(** * wiki_project: the checkpointed fetch scripts, embedded and checked

    A shallow embedding of the scripts [missing.py], [wiki_birth.py],
    [wiki_german_de.py], [birthlabel.py] and [wiki.py].  Every script is
    sequential: the embedding threads one [world] (request counter, text
    files, CSV files, event trace) through a small state-and-exception monad.
    The network is an oracle that answers the n-th request of a run. *)

From Stdlib Require Import String Ascii List ZArith Lia Bool Arith.
From stdpp Require Import base option list gmap strings pretty.

Local Open Scope string_scope.
Local Open Scope list_scope.
Local Open Scope nat_scope.

Local Set Warnings "-register-all".

(** ** Python strings

    A [string] is read as a sequence of code points below 256. *)

(** [str.isspace] on the code points below 256. *)
Definition is_space (c : ascii) : bool :=
  let n := nat_of_ascii c in
  ((9 <=? n) && (n <=? 13)) || ((28 <=? n) && (n <=? 32))
  || (n =? 133) || (n =? 160).

Fixpoint lstrip (s : string) : string :=
  match s with
  | EmptyString => EmptyString
  | String c s' => if is_space c then lstrip s' else s
  end.

Fixpoint rstrip (s : string) : string :=
  match s with
  | EmptyString => EmptyString
  | String c s' =>
      match rstrip s' with
      | EmptyString => if is_space c then EmptyString else String c EmptyString
      | r => String c r
      end
  end.

(** [s.strip()] *)
Definition strip (s : string) : string := rstrip (lstrip s).

Definition LF : ascii := ascii_of_nat 10.
Definition CR : ascii := ascii_of_nat 13.

(** Reading a file opened in text mode: every ["\r\n"] and every lone
    ["\r"] comes back as ["\n"]. *)
Fixpoint universal_newlines (s : string) : string :=
  match s with
  | EmptyString => EmptyString
  | String c s' =>
      if Ascii.eqb c CR then
        match s' with
        | String c' s'' =>
            if Ascii.eqb c' LF then String LF (universal_newlines s'')
            else String LF (universal_newlines s')
        | EmptyString => String LF EmptyString
        end
      else String c (universal_newlines s')
  end.

(** [s.split(sep)] for a one-character separator. *)
Fixpoint split_on (sep : ascii) (s : string) : list string :=
  match s with
  | EmptyString => [EmptyString]
  | String c s' =>
      if Ascii.eqb c sep then EmptyString :: split_on sep s'
      else match split_on sep s' with
           | h :: t => String c h :: t
           | [] => [String c EmptyString]
           end
  end.

(** [sep in s] for a one-character [sep]. *)
Fixpoint contains_char (sep : ascii) (s : string) : bool :=
  match s with
  | EmptyString => false
  | String c s' => Ascii.eqb c sep || contains_char sep s'
  end.

(** [s.split("/")[-1]] *)
Definition last_segment (s : string) : string :=
  List.last (split_on "/"%char s) EmptyString.

(** The distinct elements of a list, in order of first appearance. *)
Fixpoint unique (l : list string) : list string :=
  match l with
  | [] => []
  | x :: l' => x :: List.filter (fun y => negb (String.eqb y x)) (unique l')
  end.
Lemma call_take_made_by l c tb : made_by l tb → made_by l (call_take c tb).2.
Proof.
  destruct c; cbn [call_take]; unfold take_one, take_n;
    by destruct (_ >? _) || destruct (_ >=? _).
Qed.

(** A call through an allocated pointer of a well-formed limiter: no
    panic, and the limiter stays well formed. *)
Lemma at_loc_run_call c p st :
  wf st → (p < length (heap st))%nat →
  ∃ tb tb1,
    heap st !! p = Some tb ∧ refill (call_now c) tb = Some tb1 ∧
    at_loc (run_call c) p (heap st) =
      Some ((call_take c tb1).1, <[p := (call_take c tb1).2]> (heap st)) ∧
    wf {| heap := <[p := (call_take c tb1).2]> (heap st);
          limiter := limiter st |}.
Proof.
  intros (Hint & Hptr & Hheap) Hp.
  destruct (lookup_lt_is_Some_2 _ _ Hp) as [tb Htb].
  pose proof (Forall_lookup_1 _ _ _ _ Hheap Htb) as Hmade.
  destruct (refill_total (call_now c) tb) as [tb1 Htb1];
    [destruct Hmade as (_ & _ & ->); lia|].
  exists tb, tb1. split_and!; [done|done| |].
  - unfold at_loc. rewrite Htb. cbn [mbind option_bind].
    rewrite run_call_take, Htb1. done.
  - split_and!; [done| |]; cbn [heap limiter].
    + intros k q Hk. rewrite length_insert. by apply (Hptr k).
    + apply Forall_insert; [done|]. apply call_take_made_by.
      by eapply refill_made_by.
Qed.

(** Well-formedness is an invariant of [Limiter.Allow] and
    [Limiter.AllowN], and on a well-formed limiter they do not panic,
    whatever the clock reads. *)
Lemma Limiter_run_wf clk c key st :
  wf st → ∃ a st', Limiter_run clk c key st = Some (a, st') ∧ wf st'.
Proof.
  intros Hwf.
  assert (∃ p st1, getBucket clk key st = Some (p, st1) ∧ wf st1 ∧
                   (p < length (heap st1))%nat) as (p & st1 & Hg & Hwf1 & Hp).
  { destruct (buckets (limiter st) !! key) as [p|] eqn:Hk.
    - exists p, st. unfold getBucket. rewrite Hk.
      split_and!; [done..|]. destruct Hwf as (_ & Hptr & _).
      by apply (Hptr key).
    - destruct (getBucket_absent clk key st Hwf Hk)
        as (st1 & Hg & Hwf1 & Hlen & _).
      exists (length (heap st)), st1. split_and!; [done..|]. lia. }
  destruct (at_loc_run_call c p st1 Hwf1 Hp) as (tb & tb1 & _ & _ & Hat & Hwf2).
  eexists _, _. split; [|exact Hwf2].
  rewrite Limiter_run_unfold, Hg. cbn [mbind option_bind fst snd].
  by rewrite Hat.
Qed.

Lemma NewLimiter_wf now c r i : 0 < i → wf (NewLimiter now c r i).
Proof.
  intros Hi. split_and!; [done| |constructor].
  intros k p H. cbn in H. by rewrite lookup_empty in H.
Qed.
(** * LLM Nexus: the Streamlit front-end script [app.py]

    A shallow embedding of the script's control flow.  The script is a
    sequence of Streamlit calls interleaved with calls to five imported
    helpers ([login], [choose_models], [run_parallel], [check_limit],
    [generate_report]) and to [time], [os.path] and [pandas].  The imported
    helpers are an interface of this development ([Environment]); the script
    itself is the monadic program [script]: the import guard, the page
    set-up and the sidebar, which run at module level, followed by [main].

    Conventions.
    - A Python [str] is a Rocq [string]; its characters are read as code
      points below 256.
    - The clock and the elapsed time are exact rationals [Q]; the numbers of
      the metrics file are binary64 floats, as pandas holds them.
    - A [dict] that is only iterated ([responses]) is the list of its items in
      insertion order; [st.session_state] is a [gmap].
    - Every Streamlit element drawn and every helper invoked is recorded, in
      program order, in the event list a run produces.
    - Streamlit and pandas are libraries, not part of the script; the few
      functions of them the script uses are modelled after their documented
      behaviour in the modules [St] and [Pd]. *)

From Stdlib Require Import Ascii String OrderedTypeEx Sorted QArith Qround.
From stdpp Require Import gmap strings list fin_maps pretty.
From Stdlib Require Import Lqa.
From Stdlib Require Import Uint63 Floats.

Local Open Scope string_scope.
Local Open Scope list_scope.
Local Open Scope nat_scope.

(** A decimal float literal denotes the nearest binary64 number, as it does
    in Python. *)
#[local] Set Warnings "-inexact-float".

(** ** Python built-ins used by the script *)

Module Py.

(** [str.isspace] on one character, for code points below 256:
    TAB, LF, VT, FF, CR, FS, GS, RS, US, SPACE, NEL and NBSP. *)
Definition isspace (c : ascii) : bool :=
  let n := nat_of_ascii c in
  ((9 <=? n) && (n <=? 13)) || ((28 <=? n) && (n <=? 32))
  || (n =? 133) || (n =? 160).

Fixpoint lstrip_chars (l : list ascii) : list ascii :=
  match l with
  | [] => []
  | c :: r => if isspace c then lstrip_chars r else l
  end.

Definition rstrip_chars (l : list ascii) : list ascii :=
  rev (lstrip_chars (rev l)).

(** [s.strip()] *)
Definition strip (s : string) : string :=
  string_of_list_ascii (rstrip_chars (lstrip_chars (list_ascii_of_string s))).

(** Truth value of a [str]: the empty string is falsy. *)
Definition truthy (s : string) : bool :=
  match s with
  | EmptyString => false
  | String _ _ => true
  end.

(** [enumerate(xs)] *)
Fixpoint enumerate_from {A} (i : nat) (xs : list A) : list (nat * A) :=
  match xs with
  | [] => []
  | x :: r => (i, x) :: enumerate_from (S i) r
  end.

Definition enumerate {A} (xs : list A) : list (nat * A) := enumerate_from 0 xs.

(** Nearest integer, ties to even. *)
Definition round_half_even (x : Q) : Z :=
  let f := Qfloor x in
  match Qcompare (x - inject_Z f) (1 # 2) with
  | Lt => f
  | Gt => (f + 1)%Z
  | Eq => if Z.even f then f else (f + 1)%Z
  end.

(** [round(x, 2)] *)
Definition round2 (x : Q) : Q :=
  Qred (inject_Z (round_half_even (x * 100)) / 100).

(** The character U+0022, which the f-string of the model card contains. *)
Definition dquote : string := String (ascii_of_nat 34) EmptyString.

(** A line feed. *)
Definition nl : string := String (ascii_of_nat 10) EmptyString.

Fixpoint spaces (n : nat) : string :=
  match n with
  | O => EmptyString
  | S k => String (ascii_of_nat 32) (spaces k)
  end.

End Py.

(** ** pandas: the frame of the metrics file and the group mean

    A frame is what [read_csv] returns for the metrics file, restricted to
    the four columns the script reads, within these conventions.
    - The [model] column has dtype object: a label is a string, or it is
      missing ([None]); [read_csv] reads an empty cell and the texts NA, NaN,
      null, None and the like as missing.  A column whose cells all read as
      numbers gets a numeric dtype and is outside the model.
    - The columns [timestamp], [latency] and [response_length] are numeric;
      their cells are binary64 numbers (the values a float64 column holds,
      and the values the mean converts an integer column to); a missing
      cell is NaN.
    - A file without one of the four columns, or with text in a numeric
      column, is outside the model.
    The group mean is the one of pandas 2 for a float64 column: per group it
    keeps a compensated (Kahan) sum and the number of cells that are not
    NaN. *)

Module Pd.

Record Row := {
  timestamp : float;
  model : option string;
  latency : float;
  response_length : float
}.

(** Running aggregate of one group: the sum, the compensation of the
    summation and the number of cells observed. *)
Record Acc := {
  sumx : float;
  compensation : float;
  nobs : nat
}.

Definition acc0 : Acc :=
  {| sumx := 0%float; compensation := 0%float; nobs := 0 |}.

(** One cell is added to the aggregate of its group.  A NaN cell is not
    observed.  When the compensation comes out as NaN (after an infinite
    cell), it is set back to 0. *)
Definition acc_add (val : float) (a : Acc) : Acc :=
  if PrimFloat.is_nan val then a
  else
    let y := (val - compensation a)%float in
    let t := (sumx a + y)%float in
    let c := (t - sumx a - y)%float in
    {| sumx := t;
       compensation := if PrimFloat.is_nan c then 0%float else c;
       nobs := S (nobs a) |}.

(** A count as a binary64 number (counts stay below 2^53). *)
Definition count_float (n : nat) : float :=
  PrimFloat.of_uint63 (Uint63.of_Z (Z.of_nat n)).

(** The mean of a group: NaN when no cell was observed. *)
Definition acc_mean (a : Acc) : float :=
  match nobs a with
  | O => PrimFloat.nan
  | S _ => (sumx a / count_float (nobs a))%float
  end.

(** Groups are kept sorted by label, as [groupby] (sort=True) returns
    them. *)
Fixpoint group_add (k : string) (val : float) (groups : list (string * Acc))
  : list (string * Acc) :=
  match groups with
  | [] => [(k, acc_add val acc0)]
  | (k', a) :: rest =>
      match String.compare k k' with
      | Eq => (k', acc_add val a) :: rest
      | Lt => (k, acc_add val acc0) :: groups
      | Gt => (k', a) :: group_add k val rest
      end
  end.

(** [df.groupby("model")[col].mean()]: a series indexed by label.  A row
    whose label is missing belongs to no group (dropna=True). *)
Definition groupby_model_mean (col : Row -> float) (df : list Row)
  : list (string * float) :=
  map (fun g => (fst g, acc_mean (snd g)))
      (fold_left (fun groups r =>
                    match model r with
                    | Some k => group_add k (col r) groups
                    | None => groups
                    end)
                 df []).

(** Lookup in a series by index label. *)
Fixpoint series_get {V} (k : string) (s : list (string * V)) : option V :=
  match s with
  | [] => None
  | (k', v) :: rest => if String.eqb k k' then Some v else series_get k rest
  end.

End Pd.

(** ** Streamlit: containers, elements and the script monad *)

Module St.

(** Where an element is drawn: the path of enclosing blocks, outermost
    first; the empty path is the page body. *)
Inductive Block : Type :=
| Sidebar
| Column (i : nat)
| Tab (i : nat)
| StatusBox.

Definition Container : Type := list Block.

Inductive Element : Type :=
| PageConfig (page_title page_icon layout initial_sidebar_state : string)
| Markdown (body : string) (unsafe_allow_html : bool)
| Success (body : string)
| Error (body : string)
| Warning (body : string)
| Divider
| Caption (body : string)
| Write (body : string)
| Slider (label : string)
| NumberInput (label : string)
| Selectbox (label : string) (options : list string)
| TextArea (label : string)
| Button (label : string)
| Metric (label value delta : string)
| Columns (weights : list nat)
| Tabs (labels : list string)
| Status (label : string)
| Json (obj : list (string * string))
| BarChart (series : list (string * float))
| LineChart (series : list (Z * nat)).

(** Calls that leave the script. *)
Inductive Call : Type :=
| CallLogin
| CallCheckLimit (user : string)
| CallChooseModels (task : string)
| CallRunParallel (prompt : string) (models : list string)
| CallGenerateReport (prompt : string) (responses : list (string * string))
| CallTime
| CallPathExists (path : string)
| CallReadCsv (path : string).

Inductive Event : Type :=
| Draw (where_ : Container) (el : Element)
| Invoke (c : Call).

(** How a block of the script ends: normally, by [st.stop()], or by an
    exception that nothing in the script catches. *)
Inductive Res (A : Type) : Type :=
| Ret (a : A)
| Halt
| Raise (exn : string).
Arguments Ret {A} a.
Arguments Halt {A}.
Arguments Raise {A} exn.

(** What the browser sends with a rerun: the widget values. *)
Record Inputs := {
  temperature : Q;
  max_tokens_value : Z;
  objective_index : nat;
  prompt_text : string;
  run_clicked : bool
}.

(** The state a run threads: the widget values (read only), the session
    dictionary, and the state [world] of everything outside the script
    (rate-limit store, files, clock, model providers). *)
Record State (S : Type) := {
  widgets : Inputs;
  session_state : gmap string string;
  world : S
}.
Arguments widgets {S} _.
Arguments session_state {S} _.
Arguments world {S} _.

Definition with_world {S} (st : State S) (w : S) : State S :=
  {| widgets := widgets st; session_state := session_state st; world := w |}.

Definition with_session {S} (st : State S) (ss : gmap string string) : State S :=
  {| widgets := widgets st; session_state := ss; world := world st |}.
(** Two types made from the schema of [MyType]. *)
Lemma create_ook_type_shares_SchemaType_witness :
  exists t1 t2 st1 st2,
    create_ook_type init_empty_only (VStr "A") (VRef 0) demo_state
    = (Return (VRef t1), st1) /\
    create_ook_type init_empty_only (VStr "B") (VRef 0) st1 = (Return (VRef t2), st2) /\
    t1 <> t2 /\
    heap st2 !! t1 = Some (CType "A" [T_ObjectType] {["OOK_SCHEMA" := VRef 0]}) /\
    heap st2 !! t2 = Some (CType "B" [T_ObjectType] {["OOK_SCHEMA" := VRef 0]}) /\
    heap st2 !! 0 = Some (CSchemaType demo_rules) /\
    length (heap st2) = length (heap demo_state) + 2.
Proof.
  apply (create_ook_type_shares_SchemaType init_empty_only demo_state "A" "B" 0 demo_rules);
    [discriminate | discriminate | reflexivity].
Defined.

(** ** An [ObjectType] instance whose type binds no schema *)





(** ** The further properties at work *)

(** The usage example with a non-empty plain dict (location 5) and a third
    instance that stores a property the schema does not have (location 6). *)
Definition demo_heap_more : list Cell :=
  demo_heap
  ++ [ CDict {["some_property" := VStr "int"]};
       CObject (T_user 1)
         (<["unknown_property" := VInt 9]> {["other_property" := VStr "Enum1"]}) ].

Definition demo_state_more : State := mkState demo_heap_more [].

Definition demo_items_more : gmap string PyVal :=
  <["unknown_property" := VInt 9]> {["other_property" := VStr "Enum1"]}.

(** A type with an empty schema and an instance of it. *)
Definition empty_schema_heap : list Cell :=
  [ CSchemaType [];
    CType "Empty" [T_ObjectType] {["OOK_SCHEMA" := VRef 0]};
    CObject (T_user 1) {["some_property" := VInt 7]} ].

Lemma demo_more_bound_2 :
  bound_record demo_heap_more (VRef 2) = Some (demo_items, demo_rules).
Proof. vm_compute. reflexivity. Qed.

Lemma demo_more_bound_6 :
  bound_record demo_heap_more (VRef 6) = Some (demo_items_more, demo_rules).
Proof. vm_compute. reflexivity. Qed.

Lemma create_ook_type_only_allocates_witness :
  exists new,
    snd (create_ook_type init_empty_only (VStr "A") (VRef 3) demo_state)
    = mkState (heap demo_state ++ new) (calls demo_state) /\
    length new <= 2 /\
    (forall l cell,
        heap demo_state !! l = Some cell ->
        heap (snd (create_ook_type init_empty_only (VStr "A") (VRef 3) demo_state)) !! l
        = Some cell).
Proof.
  exact (create_ook_type_only_allocates init_empty_only demo_state (VStr "A") (VRef 3)).
Defined.

(** Both arguments bad: the None name is reported.  The empty unicode name
    is let through to the schema guards. *)
Lemma create_ook_type_guard_messages_witness :
  create_ook_type init_empty_only VNone (VInt 7) demo_state
  = (Raise (ValueError ("The string " +:+ dq +:+ "name" +:+ dq +:+ " argument is required.")),
     demo_state) /\
  create_ook_type init_empty_only VEmptyUnicode VNone demo_state
  = (Raise (ValueError "The schema dictionary is required."), demo_state) /\
  create_ook_type init_empty_only (VStr "A") (VInt 7) demo_state
  = (Raise (ValueError "The schema must be a dict or SchemaType."), demo_state).
Proof.
  destruct (create_ook_type_guard_messages init_empty_only demo_state VNone (VInt 7))
    as (Hname & _ & _).
  destruct (create_ook_type_guard_messages init_empty_only demo_state VEmptyUnicode VNone)
    as (_ & Hnone & _).
  destruct (create_ook_type_guard_messages init_empty_only demo_state (VStr "A") (VInt 7))
    as (_ & _ & Hdict).
  split; [apply Hname; reflexivity |].
  split; [apply Hnone; [discriminate | discriminate | reflexivity] |].
  apply Hdict; [discriminate | discriminate | discriminate | reflexivity].
Defined.

(** An integer as the name, with the schema of [MyType]. *)
Lemma create_ook_type_non_string_name_witness :
  exists msg,
    create_ook_type init_empty_only (VInt 3) (VRef 0) demo_state
    = (Raise (TypeError msg), demo_state).
Proof.
  apply (create_ook_type_non_string_name init_empty_only demo_state (VInt 3) (VRef 0)).
  - intros s. discriminate.
  - discriminate.
  - discriminate.
  - reflexivity.
Defined.

(** The non-empty plain dict, which the constructor of the example refuses. *)
Lemma create_ook_type_constructor_failure_witness :
  create_ook_type init_empty_only (VStr "A") (VRef 5) demo_state_more
  = (Raise (ValueError "bad schema"),
     mkState (demo_heap_more ++ [CType "A" [T_ObjectType] ∅]) []).
Proof.
  apply (create_ook_type_constructor_failure init_empty_only demo_state_more "A" 5
           {["some_property" := VStr "int"]} (ValueError "bad schema")).
  - discriminate.
  - reflexivity.
  - vm_compute. reflexivity.
Defined.

(** A type made from the schema of [MyType], and a first instance of it that
    stores nothing. *)
Lemma created_type_validates_instances_witness :
  exists t st1,
    create_ook_type init_empty_only (VStr "A") (VRef 0) demo_state
    = (Return (VRef t), st1) /\
    validate_object required_check (VRef 6) false
      (mkState (heap st1 ++ [CObject (T_user t) ∅]) [])
    = (Return ["The value for some_property is required."],
       mkState (heap st1 ++ [CObject (T_user t) ∅])
               [("some_property", rule_any true, VNone);
                ("other_property", rule_any false, VNone)]).
Proof.
  destruct (created_type_validates_instances required_check init_empty_only
              demo_state "A") as [Hschema _]; [discriminate |].
  destruct (Hschema 0 demo_rules eq_refl) as (t & st1 & Hcreate & Hvalidate).
  exists t, st1. split; [exact Hcreate |].
  assert (Hrun : create_ook_type init_empty_only (VStr "A") (VRef 0) demo_state
                 = (Return (VRef 5),
                    mkState (demo_heap ++ [CType "A" [T_ObjectType]
                                             {["OOK_SCHEMA" := VRef 0]}]) []))
    by (vm_compute; reflexivity).
  rewrite Hrun in Hcreate. inversion Hcreate; subst t st1.
  rewrite (Hvalidate _ 6 ∅ false).
  - vm_compute. reflexivity.
  - intros k cell Hk. apply lookup_app_l_Some, Hk.
  - reflexivity.
Defined.

(** The empty plain dict at location 3, given twice. *)
Lemma create_ook_type_wraps_dict_each_time_witness :
  exists t1 t2 schema1 schema2 st1 st2,
    create_ook_type init_empty_only (VStr "A") (VRef 3) demo_state
    = (Return (VRef t1), st1) /\
    create_ook_type init_empty_only (VStr "B") (VRef 3) st1 = (Return (VRef t2), st2) /\
    heap st2 !! t1 = Some (CType "A" [T_ObjectType] {["OOK_SCHEMA" := VRef schema1]}) /\
    heap st2 !! t2 = Some (CType "B" [T_ObjectType] {["OOK_SCHEMA" := VRef schema2]}) /\
    heap st2 !! schema1 = Some (CSchemaType []) /\
    heap st2 !! schema2 = Some (CSchemaType []) /\
    t1 <> t2 /\ schema1 <> schema2 /\ schema1 <> 3 /\ schema2 <> 3 /\
    heap st2 !! 3 = Some (CDict ∅).
Proof.
  apply (create_ook_type_wraps_dict_each_time init_empty_only demo_state
           "A" "B" 3 ∅ [] []);
    [discriminate | discriminate | reflexivity | reflexivity | reflexivity].
Defined.

Lemma created_type_is_not_a_record_witness :
  (exists msg,
      validate_object required_check (VRef 5) true
        (snd (create_ook_type init_empty_only (VStr "A") (VRef 0) demo_state))
      = (Raise (ValueError msg),
         snd (create_ook_type init_empty_only (VStr "A") (VRef 0) demo_state))) /\
  (exists msg,
      validate_value required_check (VStr "some_property") (VRef 5) true
        (snd (create_ook_type init_empty_only (VStr "A") (VRef 0) demo_state))
      = (Raise (ValueError msg),
         snd (create_ook_type init_empty_only (VStr "A") (VRef 0) demo_state))).
Proof.
  apply (created_type_is_not_a_record required_check init_empty_only demo_state
           (VStr "A") (VRef 0)).
  vm_compute. reflexivity.
Defined.

Lemma empty_schema_validation_witness :
  validate_object required_check (VRef 2) true (mkState empty_schema_heap [])
  = (Return [], mkState empty_schema_heap []) /\
  exists msg,
    validate_value required_check (VStr "some_property") (VRef 2) true
      (mkState empty_schema_heap [])
    = (Raise (ValueError msg), mkState empty_schema_heap []).
Proof.
  destruct (empty_schema_validation required_check (mkState empty_schema_heap [])
              (VRef 2) {["some_property" := VInt 7]} true) as [Hobject Hvalue].
  - vm_compute. reflexivity.
  - split; [exact Hobject | apply Hvalue].
Defined.

Lemma demo_items_agree name rule :
  In (name, rule) demo_rules -> demo_items !! name = demo_items_more !! name.
Proof.
  intros [H | [H | []]]; inversion H; subst; vm_compute; reflexivity.
Qed.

=====

--- Prompt ---
Among the entries above, locate the lines containing "Fixpoint spaces (n" and "nobs := S (nobs", and transcribe exactly those two lines and all lines between.

--- Answer box ---
Fixpoint spaces (n : nat) : string :=
  match n with
  | O => EmptyString
  | S k => String (ascii_of_nat 32) (spaces k)
  end.

End Py.

(** ** pandas: the frame of the metrics file and the group mean

    A frame is what [read_csv] returns for the metrics file, restricted to
    the four columns the script reads, within these conventions.
    - The [model] column has dtype object: a label is a string, or it is
      missing ([None]); [read_csv] reads an empty cell and the texts NA, NaN,
      null, None and the like as missing.  A column whose cells all read as
      numbers gets a numeric dtype and is outside the model.
    - The columns [timestamp], [latency] and [response_length] are numeric;
      their cells are binary64 numbers (the values a float64 column holds,
      and the values the mean converts an integer column to); a missing
      cell is NaN.
    - A file without one of the four columns, or with text in a numeric
      column, is outside the model.
    The group mean is the one of pandas 2 for a float64 column: per group it
    keeps a compensated (Kahan) sum and the number of cells that are not
    NaN. *)

Module Pd.

Record Row := {
  timestamp : float;
  model : option string;
  latency : float;
  response_length : float
}.

(** Running aggregate of one group: the sum, the compensation of the
    summation and the number of cells observed. *)
Record Acc := {
  sumx : float;
  compensation : float;
  nobs : nat
}.

Definition acc0 : Acc :=
  {| sumx := 0%float; compensation := 0%float; nobs := 0 |}.

(** One cell is added to the aggregate of its group.  A NaN cell is not
    observed.  When the compensation comes out as NaN (after an infinite
    cell), it is set back to 0. *)
Definition acc_add (val : float) (a : Acc) : Acc :=
  if PrimFloat.is_nan val then a
  else
    let y := (val - compensation a)%float in
    let t := (sumx a + y)%float in
    let c := (t - sumx a - y)%float in
    {| sumx := t;
       compensation := if PrimFloat.is_nan c then 0%float else c;
       nobs := S (nobs a) |}.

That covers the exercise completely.